▶ _Description of the task_: Scan the entries for lines with the word "Abbreviation" and copy those lines.
Top of Records for this exercise
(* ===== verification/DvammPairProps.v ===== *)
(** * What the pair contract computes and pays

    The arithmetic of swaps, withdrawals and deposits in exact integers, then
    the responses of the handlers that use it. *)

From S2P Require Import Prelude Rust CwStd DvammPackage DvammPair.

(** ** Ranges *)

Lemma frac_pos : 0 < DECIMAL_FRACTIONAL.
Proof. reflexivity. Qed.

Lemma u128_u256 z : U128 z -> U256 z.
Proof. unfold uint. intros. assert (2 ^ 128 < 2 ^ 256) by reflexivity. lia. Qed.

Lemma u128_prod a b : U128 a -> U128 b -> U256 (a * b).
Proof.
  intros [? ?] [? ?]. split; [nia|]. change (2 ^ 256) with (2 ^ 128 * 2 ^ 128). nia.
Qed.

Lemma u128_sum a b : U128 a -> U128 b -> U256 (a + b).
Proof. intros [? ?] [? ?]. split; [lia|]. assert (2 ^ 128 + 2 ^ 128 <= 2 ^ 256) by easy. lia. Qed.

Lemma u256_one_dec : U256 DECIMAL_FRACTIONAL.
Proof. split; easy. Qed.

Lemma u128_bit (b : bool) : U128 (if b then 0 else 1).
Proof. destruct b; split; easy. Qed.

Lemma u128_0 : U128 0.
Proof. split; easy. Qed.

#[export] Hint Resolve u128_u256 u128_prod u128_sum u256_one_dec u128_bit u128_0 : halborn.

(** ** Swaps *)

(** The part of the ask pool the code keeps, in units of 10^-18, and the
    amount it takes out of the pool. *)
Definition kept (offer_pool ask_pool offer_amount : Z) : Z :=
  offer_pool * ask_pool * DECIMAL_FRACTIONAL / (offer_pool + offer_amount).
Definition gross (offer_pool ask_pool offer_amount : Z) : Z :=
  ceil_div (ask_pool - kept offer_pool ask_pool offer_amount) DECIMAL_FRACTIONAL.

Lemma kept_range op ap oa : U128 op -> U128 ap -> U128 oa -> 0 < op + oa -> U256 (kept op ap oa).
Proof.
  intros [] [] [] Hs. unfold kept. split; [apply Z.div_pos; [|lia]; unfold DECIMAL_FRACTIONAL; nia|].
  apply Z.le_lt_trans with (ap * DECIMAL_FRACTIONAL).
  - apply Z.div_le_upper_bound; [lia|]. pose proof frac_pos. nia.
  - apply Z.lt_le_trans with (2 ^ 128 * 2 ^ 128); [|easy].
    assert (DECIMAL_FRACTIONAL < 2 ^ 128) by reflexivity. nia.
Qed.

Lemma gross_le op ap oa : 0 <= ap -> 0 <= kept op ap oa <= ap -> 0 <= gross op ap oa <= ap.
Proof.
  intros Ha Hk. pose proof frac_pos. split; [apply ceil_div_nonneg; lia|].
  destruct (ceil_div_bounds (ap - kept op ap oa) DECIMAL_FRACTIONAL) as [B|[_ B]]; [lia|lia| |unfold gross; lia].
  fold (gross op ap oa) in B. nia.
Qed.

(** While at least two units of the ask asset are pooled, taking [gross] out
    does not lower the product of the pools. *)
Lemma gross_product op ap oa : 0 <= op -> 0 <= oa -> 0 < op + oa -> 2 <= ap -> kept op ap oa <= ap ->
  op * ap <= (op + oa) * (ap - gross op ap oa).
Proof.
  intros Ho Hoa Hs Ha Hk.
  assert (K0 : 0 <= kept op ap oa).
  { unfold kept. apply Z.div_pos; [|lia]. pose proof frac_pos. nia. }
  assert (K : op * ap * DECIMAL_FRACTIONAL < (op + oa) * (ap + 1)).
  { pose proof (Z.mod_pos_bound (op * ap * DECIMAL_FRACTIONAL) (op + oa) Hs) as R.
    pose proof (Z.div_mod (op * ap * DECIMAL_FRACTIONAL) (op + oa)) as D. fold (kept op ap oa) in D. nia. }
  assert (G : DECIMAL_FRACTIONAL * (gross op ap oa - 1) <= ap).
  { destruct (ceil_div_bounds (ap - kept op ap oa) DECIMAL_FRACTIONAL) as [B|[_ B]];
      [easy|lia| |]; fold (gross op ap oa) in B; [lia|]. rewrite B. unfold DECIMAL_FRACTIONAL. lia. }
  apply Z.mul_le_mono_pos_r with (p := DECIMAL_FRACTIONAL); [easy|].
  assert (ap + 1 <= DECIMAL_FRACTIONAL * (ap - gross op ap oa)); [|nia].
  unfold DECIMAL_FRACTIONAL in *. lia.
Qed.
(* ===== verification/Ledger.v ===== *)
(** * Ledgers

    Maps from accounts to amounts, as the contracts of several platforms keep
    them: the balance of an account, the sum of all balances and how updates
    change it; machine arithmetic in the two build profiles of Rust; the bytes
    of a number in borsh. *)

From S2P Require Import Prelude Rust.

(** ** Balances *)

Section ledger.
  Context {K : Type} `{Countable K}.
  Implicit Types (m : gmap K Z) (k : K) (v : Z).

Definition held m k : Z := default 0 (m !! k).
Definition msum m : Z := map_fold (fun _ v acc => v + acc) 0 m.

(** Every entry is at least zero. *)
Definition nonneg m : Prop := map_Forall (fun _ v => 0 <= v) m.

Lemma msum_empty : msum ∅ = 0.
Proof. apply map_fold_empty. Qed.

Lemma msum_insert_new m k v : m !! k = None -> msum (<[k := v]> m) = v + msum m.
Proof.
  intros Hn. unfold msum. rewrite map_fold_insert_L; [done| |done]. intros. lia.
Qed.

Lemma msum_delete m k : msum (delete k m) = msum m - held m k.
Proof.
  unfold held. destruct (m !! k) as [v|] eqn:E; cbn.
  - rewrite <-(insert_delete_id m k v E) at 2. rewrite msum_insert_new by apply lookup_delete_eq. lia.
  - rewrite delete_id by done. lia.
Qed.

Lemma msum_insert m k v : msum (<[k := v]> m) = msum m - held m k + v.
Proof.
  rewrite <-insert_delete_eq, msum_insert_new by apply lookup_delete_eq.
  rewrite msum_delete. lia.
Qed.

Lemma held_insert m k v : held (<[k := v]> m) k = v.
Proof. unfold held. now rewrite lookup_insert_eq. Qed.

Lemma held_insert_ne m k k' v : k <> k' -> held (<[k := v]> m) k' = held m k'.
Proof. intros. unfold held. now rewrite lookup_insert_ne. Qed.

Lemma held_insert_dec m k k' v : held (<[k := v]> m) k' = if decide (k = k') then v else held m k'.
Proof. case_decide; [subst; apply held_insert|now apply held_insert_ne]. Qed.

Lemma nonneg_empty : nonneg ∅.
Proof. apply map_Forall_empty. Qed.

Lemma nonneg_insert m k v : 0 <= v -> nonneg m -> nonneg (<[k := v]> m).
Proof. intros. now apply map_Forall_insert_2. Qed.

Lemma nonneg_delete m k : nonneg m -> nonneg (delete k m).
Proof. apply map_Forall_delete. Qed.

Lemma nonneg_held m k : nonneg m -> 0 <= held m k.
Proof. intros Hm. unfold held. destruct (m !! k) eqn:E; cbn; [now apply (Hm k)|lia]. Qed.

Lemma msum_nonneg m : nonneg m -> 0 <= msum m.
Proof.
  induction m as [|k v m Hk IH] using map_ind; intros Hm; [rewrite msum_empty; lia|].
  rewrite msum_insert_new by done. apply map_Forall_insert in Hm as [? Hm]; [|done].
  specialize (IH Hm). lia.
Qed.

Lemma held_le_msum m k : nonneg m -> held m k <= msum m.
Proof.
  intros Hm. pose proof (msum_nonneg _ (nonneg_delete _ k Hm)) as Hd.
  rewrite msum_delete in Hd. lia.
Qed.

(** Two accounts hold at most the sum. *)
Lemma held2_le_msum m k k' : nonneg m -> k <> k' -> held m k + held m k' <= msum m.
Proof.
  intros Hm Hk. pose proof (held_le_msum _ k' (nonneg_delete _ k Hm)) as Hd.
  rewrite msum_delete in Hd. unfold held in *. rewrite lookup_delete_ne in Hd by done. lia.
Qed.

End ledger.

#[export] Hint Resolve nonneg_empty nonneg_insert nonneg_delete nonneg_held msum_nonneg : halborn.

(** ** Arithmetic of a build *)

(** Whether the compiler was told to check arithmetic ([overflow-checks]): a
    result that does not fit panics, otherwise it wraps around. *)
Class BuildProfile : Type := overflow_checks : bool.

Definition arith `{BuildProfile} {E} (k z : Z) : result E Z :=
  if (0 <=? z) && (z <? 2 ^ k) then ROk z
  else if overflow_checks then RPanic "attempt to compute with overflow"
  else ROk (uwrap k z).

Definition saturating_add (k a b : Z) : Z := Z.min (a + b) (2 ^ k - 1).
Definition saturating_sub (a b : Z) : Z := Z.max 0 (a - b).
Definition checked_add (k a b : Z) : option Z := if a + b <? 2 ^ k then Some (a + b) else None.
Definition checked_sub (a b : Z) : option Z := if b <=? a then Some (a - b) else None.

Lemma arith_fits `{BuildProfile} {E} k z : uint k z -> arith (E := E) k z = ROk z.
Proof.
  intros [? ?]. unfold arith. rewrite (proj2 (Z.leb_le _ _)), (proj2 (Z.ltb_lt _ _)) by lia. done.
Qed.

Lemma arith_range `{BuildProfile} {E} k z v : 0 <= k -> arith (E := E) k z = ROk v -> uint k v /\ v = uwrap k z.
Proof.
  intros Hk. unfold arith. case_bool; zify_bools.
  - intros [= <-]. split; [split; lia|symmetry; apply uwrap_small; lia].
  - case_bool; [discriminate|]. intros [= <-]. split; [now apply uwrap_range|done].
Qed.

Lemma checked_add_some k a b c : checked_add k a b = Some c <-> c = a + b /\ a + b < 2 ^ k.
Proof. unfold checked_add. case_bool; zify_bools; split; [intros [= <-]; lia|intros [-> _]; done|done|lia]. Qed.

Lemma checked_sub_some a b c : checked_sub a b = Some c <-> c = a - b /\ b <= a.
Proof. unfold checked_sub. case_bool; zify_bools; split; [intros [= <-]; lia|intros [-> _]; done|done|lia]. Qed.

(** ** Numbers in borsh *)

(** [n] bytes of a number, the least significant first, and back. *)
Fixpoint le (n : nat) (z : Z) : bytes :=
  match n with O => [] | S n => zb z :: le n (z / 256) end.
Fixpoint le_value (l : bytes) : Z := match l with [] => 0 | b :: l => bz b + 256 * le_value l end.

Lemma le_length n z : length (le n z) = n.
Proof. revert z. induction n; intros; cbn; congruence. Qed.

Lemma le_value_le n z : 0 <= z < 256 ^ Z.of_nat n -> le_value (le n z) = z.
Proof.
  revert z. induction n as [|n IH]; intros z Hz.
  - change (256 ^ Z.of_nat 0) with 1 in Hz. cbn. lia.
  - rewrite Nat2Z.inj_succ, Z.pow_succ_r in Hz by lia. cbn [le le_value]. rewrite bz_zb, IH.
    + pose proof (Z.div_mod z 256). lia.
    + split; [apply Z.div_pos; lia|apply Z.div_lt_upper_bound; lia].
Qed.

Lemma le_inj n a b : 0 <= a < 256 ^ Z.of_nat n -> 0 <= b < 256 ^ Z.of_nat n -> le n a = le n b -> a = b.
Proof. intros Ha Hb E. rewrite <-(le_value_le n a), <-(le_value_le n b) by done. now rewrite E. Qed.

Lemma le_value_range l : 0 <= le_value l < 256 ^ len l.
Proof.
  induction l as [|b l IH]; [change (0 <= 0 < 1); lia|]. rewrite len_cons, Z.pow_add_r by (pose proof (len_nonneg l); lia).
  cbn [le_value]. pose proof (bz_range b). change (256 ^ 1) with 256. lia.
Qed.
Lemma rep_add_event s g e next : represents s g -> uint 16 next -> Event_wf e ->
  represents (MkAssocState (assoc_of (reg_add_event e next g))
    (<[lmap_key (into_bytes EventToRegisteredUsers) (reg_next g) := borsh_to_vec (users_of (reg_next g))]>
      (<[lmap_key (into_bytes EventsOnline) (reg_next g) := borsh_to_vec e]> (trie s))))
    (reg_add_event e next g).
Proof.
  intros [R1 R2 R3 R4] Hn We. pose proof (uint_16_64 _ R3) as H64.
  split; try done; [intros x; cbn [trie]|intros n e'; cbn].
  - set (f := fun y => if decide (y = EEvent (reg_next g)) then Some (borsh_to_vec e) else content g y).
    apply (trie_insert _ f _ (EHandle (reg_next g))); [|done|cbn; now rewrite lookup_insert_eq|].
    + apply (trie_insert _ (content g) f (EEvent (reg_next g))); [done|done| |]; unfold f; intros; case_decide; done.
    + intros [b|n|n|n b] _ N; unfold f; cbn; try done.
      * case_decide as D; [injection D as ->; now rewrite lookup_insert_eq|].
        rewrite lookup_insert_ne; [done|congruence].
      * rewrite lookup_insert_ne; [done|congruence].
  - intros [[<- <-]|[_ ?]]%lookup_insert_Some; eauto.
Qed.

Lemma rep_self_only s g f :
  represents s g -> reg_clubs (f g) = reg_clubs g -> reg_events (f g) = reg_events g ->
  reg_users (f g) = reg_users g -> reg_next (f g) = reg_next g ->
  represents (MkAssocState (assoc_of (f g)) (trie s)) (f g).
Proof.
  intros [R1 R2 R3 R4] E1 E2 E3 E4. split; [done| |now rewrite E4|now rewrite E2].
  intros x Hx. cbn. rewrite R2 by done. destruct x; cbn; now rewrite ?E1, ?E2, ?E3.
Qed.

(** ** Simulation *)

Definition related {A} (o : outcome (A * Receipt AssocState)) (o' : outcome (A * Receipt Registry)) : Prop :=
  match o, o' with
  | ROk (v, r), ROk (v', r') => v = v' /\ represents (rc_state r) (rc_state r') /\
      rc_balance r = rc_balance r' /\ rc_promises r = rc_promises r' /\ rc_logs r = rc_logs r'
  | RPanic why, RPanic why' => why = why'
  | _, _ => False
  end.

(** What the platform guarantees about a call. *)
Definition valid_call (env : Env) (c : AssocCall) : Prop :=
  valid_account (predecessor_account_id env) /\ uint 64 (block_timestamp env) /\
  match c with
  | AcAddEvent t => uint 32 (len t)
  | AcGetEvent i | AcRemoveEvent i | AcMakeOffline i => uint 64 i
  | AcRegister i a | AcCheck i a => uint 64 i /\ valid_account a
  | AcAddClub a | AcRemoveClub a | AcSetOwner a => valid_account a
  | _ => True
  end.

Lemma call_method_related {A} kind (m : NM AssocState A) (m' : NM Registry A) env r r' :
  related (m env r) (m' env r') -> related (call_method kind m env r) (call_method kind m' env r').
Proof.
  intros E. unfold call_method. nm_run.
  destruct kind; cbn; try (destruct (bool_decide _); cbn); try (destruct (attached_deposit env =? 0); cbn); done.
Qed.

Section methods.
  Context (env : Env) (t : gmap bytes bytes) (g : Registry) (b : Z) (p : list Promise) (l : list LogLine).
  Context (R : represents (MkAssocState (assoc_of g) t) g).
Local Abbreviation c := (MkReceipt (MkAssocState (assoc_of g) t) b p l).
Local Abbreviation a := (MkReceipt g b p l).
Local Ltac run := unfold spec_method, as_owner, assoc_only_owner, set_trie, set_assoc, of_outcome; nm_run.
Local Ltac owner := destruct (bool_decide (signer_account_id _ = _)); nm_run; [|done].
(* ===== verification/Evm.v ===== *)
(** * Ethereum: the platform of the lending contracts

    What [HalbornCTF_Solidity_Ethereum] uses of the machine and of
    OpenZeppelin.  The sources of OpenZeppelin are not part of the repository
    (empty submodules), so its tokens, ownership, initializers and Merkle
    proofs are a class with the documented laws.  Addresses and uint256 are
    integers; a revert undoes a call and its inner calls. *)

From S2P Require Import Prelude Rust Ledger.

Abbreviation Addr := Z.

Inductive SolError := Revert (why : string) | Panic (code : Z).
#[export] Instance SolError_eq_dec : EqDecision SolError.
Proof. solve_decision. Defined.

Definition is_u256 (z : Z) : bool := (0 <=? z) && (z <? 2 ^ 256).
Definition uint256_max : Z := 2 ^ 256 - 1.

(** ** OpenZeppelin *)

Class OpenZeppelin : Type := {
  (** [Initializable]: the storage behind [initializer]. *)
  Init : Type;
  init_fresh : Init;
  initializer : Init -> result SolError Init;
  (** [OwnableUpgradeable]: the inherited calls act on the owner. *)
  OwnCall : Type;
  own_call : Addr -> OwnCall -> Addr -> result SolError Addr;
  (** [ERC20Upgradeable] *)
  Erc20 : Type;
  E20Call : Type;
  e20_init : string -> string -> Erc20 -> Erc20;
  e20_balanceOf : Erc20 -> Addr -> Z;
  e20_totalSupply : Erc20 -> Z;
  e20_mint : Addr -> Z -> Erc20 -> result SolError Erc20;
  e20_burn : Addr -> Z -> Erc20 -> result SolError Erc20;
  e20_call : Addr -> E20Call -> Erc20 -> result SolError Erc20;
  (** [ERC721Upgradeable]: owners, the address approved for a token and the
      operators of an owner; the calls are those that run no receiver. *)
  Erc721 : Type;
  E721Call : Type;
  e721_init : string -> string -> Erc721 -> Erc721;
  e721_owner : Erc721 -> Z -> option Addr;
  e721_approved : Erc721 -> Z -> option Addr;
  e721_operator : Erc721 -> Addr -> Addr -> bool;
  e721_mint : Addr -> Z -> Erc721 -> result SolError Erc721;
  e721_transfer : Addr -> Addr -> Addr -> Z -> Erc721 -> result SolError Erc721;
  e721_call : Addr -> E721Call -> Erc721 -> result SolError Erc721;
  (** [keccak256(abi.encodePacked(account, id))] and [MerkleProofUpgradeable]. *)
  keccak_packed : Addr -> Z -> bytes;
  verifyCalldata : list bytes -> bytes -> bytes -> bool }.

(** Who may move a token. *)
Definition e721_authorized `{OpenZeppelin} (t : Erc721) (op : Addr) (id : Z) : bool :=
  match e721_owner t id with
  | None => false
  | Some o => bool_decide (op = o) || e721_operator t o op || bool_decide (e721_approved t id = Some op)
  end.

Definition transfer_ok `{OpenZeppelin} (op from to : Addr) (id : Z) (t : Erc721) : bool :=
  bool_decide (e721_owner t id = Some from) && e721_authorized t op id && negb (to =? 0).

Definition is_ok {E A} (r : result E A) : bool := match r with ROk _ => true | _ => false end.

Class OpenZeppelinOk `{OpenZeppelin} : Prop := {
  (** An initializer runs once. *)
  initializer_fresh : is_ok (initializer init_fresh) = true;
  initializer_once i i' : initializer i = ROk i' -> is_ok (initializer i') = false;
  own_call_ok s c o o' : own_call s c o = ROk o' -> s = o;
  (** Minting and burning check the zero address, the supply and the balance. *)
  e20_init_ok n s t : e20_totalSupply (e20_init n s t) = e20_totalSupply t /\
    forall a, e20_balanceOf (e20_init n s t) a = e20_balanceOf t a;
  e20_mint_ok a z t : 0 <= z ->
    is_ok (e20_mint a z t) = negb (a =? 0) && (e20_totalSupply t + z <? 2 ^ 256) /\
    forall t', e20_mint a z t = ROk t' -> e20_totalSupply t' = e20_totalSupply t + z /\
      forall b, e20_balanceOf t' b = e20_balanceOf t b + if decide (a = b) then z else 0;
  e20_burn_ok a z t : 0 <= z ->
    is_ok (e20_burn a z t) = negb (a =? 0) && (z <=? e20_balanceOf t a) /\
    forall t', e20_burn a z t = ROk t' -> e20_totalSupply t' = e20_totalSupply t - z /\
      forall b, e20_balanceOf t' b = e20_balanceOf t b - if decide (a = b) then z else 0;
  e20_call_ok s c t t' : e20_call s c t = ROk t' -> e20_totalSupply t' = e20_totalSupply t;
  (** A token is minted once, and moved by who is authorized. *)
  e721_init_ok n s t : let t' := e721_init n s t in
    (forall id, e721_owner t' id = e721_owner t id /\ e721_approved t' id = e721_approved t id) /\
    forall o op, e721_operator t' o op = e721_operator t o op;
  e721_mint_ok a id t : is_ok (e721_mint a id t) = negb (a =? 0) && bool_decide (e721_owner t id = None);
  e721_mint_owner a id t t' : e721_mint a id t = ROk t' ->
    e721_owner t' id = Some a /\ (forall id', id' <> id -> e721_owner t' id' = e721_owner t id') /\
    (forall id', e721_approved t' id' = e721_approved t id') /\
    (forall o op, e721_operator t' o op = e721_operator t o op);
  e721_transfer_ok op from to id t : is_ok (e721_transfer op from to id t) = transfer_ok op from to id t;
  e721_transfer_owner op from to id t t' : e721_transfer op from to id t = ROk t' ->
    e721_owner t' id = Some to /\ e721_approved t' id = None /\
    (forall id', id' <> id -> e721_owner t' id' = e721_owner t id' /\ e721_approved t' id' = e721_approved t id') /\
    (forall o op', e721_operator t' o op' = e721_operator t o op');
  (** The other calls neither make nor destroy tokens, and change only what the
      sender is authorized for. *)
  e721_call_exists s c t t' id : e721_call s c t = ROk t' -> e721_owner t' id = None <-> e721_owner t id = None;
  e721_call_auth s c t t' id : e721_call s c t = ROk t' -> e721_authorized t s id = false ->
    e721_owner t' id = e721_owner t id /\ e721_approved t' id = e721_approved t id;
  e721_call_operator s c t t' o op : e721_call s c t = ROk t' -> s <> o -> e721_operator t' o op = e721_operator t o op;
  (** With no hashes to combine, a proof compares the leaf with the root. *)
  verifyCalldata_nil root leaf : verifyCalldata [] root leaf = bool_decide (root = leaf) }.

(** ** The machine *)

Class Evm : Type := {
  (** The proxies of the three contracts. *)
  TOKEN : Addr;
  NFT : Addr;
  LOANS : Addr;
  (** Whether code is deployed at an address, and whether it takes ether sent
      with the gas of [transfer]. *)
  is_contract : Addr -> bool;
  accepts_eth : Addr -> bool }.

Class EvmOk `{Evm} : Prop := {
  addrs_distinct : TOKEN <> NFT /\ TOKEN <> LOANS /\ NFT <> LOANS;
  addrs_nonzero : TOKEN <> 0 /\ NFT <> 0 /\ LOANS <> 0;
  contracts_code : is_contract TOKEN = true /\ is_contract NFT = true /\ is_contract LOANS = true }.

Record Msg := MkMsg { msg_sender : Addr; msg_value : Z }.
Bottom of Records for this exercise
▶ _Result of this exercise_:
Local Abbreviation c := (MkReceipt (MkAssocState (assoc_of g) t) b p l).
Local Abbreviation a := (MkReceipt g b p l).
Abbreviation Addr := Z.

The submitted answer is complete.